Embryonic stem cells are cells derived from embryos. Most embryonic stem cells are derived from embryos that develop from eggs that have been fertilized in an in vitro fertilization clinic and then donated for research purposes with informed consent of the donors. They are not actually derived from eggs fertilized in a woman’s body.
- How are embryonic stem cells cultured in the laboratory?
Human embryonic stem cells (hESCs) are generated by transferring cells from a preimplantation-stage embryo into a plastic laboratory culture dish that contains a nutrient broth known as culture medium. The process of generating an embryonic stem cell line is somewhat inefficient, so lines are not produced each time cells from the preimplantation-stage embryo are placed into a culture dish.
However, if the plated cells survive, divide and multiply enough to crowd the dish, they are removed gently and plated into several fresh culture dishes, which will be repeated many times and for many months. Each cycle of subculturing the cells is referred to as a passage. Once the cell line is established, the original cells yield millions of embryonic stem cells.
- How to identify embryonic stem cells?
At various points during the process of generating embryonic stem cell lines, scientists test the cells to see whether they exhibit the fundamental properties that make them embryonic stem cells. This process is called characterization.
Scientists use several kinds of tests, such as examining the chromosomes under a microscope, so as to assess whether the chromosomes are damaged or if the number of chromosomes has changed, determining whether the cells can be re-grown, or subcultured, after freezing, thawing, and re-plating and testing whether the human embryonic stem cells are pluripotent.
- How are embryonic stem cells stimulated to differentiate?
As long as the embryonic stem cells in culture are grown under appropriate conditions, they can remain undifferentiated (unspecialized).
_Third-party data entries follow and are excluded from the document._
(* ===== verification/TenantLifecycle.v ===== *)
(** * Tenants: the life of the tree

    Sequences of calls of [TenantManager] on any number of nodes over one store.
    A call runs to its end before the next begins, and the database may fail
    anywhere in it.  [sound] is the state all calls preserve: one forest with at
    most one root tenant, which is never suspended, distinct billing labels, and
    credentials that belong to the tenant that names them. *)

From S2P Require Import Prelude TenantStore TenantManager TenantTree.
Open Scope Z_scope.

(** ** Changes of the table *)

(** Rows on which two tables agree, upwards closed. *)
Section Local.
Context (T T' : Tenants) (S : string → Prop).
Hypothesis Hrows : ∀ j, S j → T' !! j = T !! j.
Hypothesis Hup : ∀ j p, S j → parent T j p → S p.

Lemma parent_local j p : S j → parent T' j p ↔ parent T j p.
Proof. intros Hj. unfold parent. by rewrite Hrows. Qed.

Lemma below_local a j : S j → below T' a j ↔ below T a j.
Proof.
  unfold below. split.
  - intros Hb. induction Hb as [j a Hp|j p a Hp _ IH].
    + apply tc_once. by apply parent_local.
    + apply parent_local in Hp; [|done]. eapply tc_l; [done|]. by eapply IH, Hup.
  - intros Hb. induction Hb as [j a Hp|j p a Hp _ IH].
    + apply tc_once. by apply parent_local.
    + eapply tc_l; [by apply parent_local|]. by eapply IH, Hup.
Qed.

Lemma above_local a j : S j → below T a j → S a.
Proof. unfold below. intros Hj Hb. induction Hb as [j a Hp|j p a Hp _ IH]; eauto. Qed.

Lemma consistent_local j t : S j → consistent T (ds T) j t → consistent T' (ds T') j t.
Proof.
  intros Hj (Hd & Ho & Hst).
  assert (∀ a, S a → ds T' a ↔ ds T a) as Hds by (intros a Ha; unfold ds; by rewrite Hrows).
  split_and!; [by rewrite Hds| |done]. destruct (CascadeSuspendedFrom t) as [o|]; simpl in *.
  - destruct Ho as (Hb & HD & Hm). pose proof (above_local _ _ Hj Hb) as Hso.
    split_and!; [by rewrite below_local|by rewrite Hds|]. intros b. rewrite below_local by done. intros Hbo.
    rewrite Hds; [by apply Hm|]. by eapply above_local.
  - intros a. rewrite below_local by done. intros Ha. rewrite Hds; [by apply Ho|]. by eapply above_local.
Qed.

End Local.

(** A new leaf. *)
Section Leaf.
Context (T : Tenants) (i : string) (t : TenantData).
Hypothesis Hfresh : T !! i = None.
Hypothesis Hclosed : closed T.

Local Notation T' := (<[i := t]> T).

Lemma leaf_rows j : j ≠ i → T' !! j = T !! j.
Proof. intros ?. by rewrite lookup_insert_ne. Qed.

Lemma leaf_up j p : j ≠ i → parent T j p → p ≠ i.
Proof. intros _ Hp ->. destruct (Hclosed _ _ Hp). congruence. Qed.

Lemma leaf_below a j : j ≠ i → below T' a j ↔ below T a j.
Proof. apply (below_local _ _ (.≠ i)); [apply leaf_rows|apply leaf_up]. Qed.

Lemma leaf_parent p : parent T' i p ↔ ParentID t = p ∧ p ≠ "".
Proof. unfold parent. rewrite lookup_insert_eq. naive_solver. Qed.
When cells are allowed to clump together to form embryoid bodies, they begin to differentiate spontaneously, forming into muscle cells, nerve cells, and many other cell types.
Scientists try to control the differentiation of embryonic stem cells to generate cultures of specific types of differentiated cells. They change the chemical composition of the culture medium, alter the surface of the culture dish, or modify the cells by inserting specific genes. Through years of experimentation, some basic protocols or “recipes” for the directed differentiation of embryonic stem cells have been established.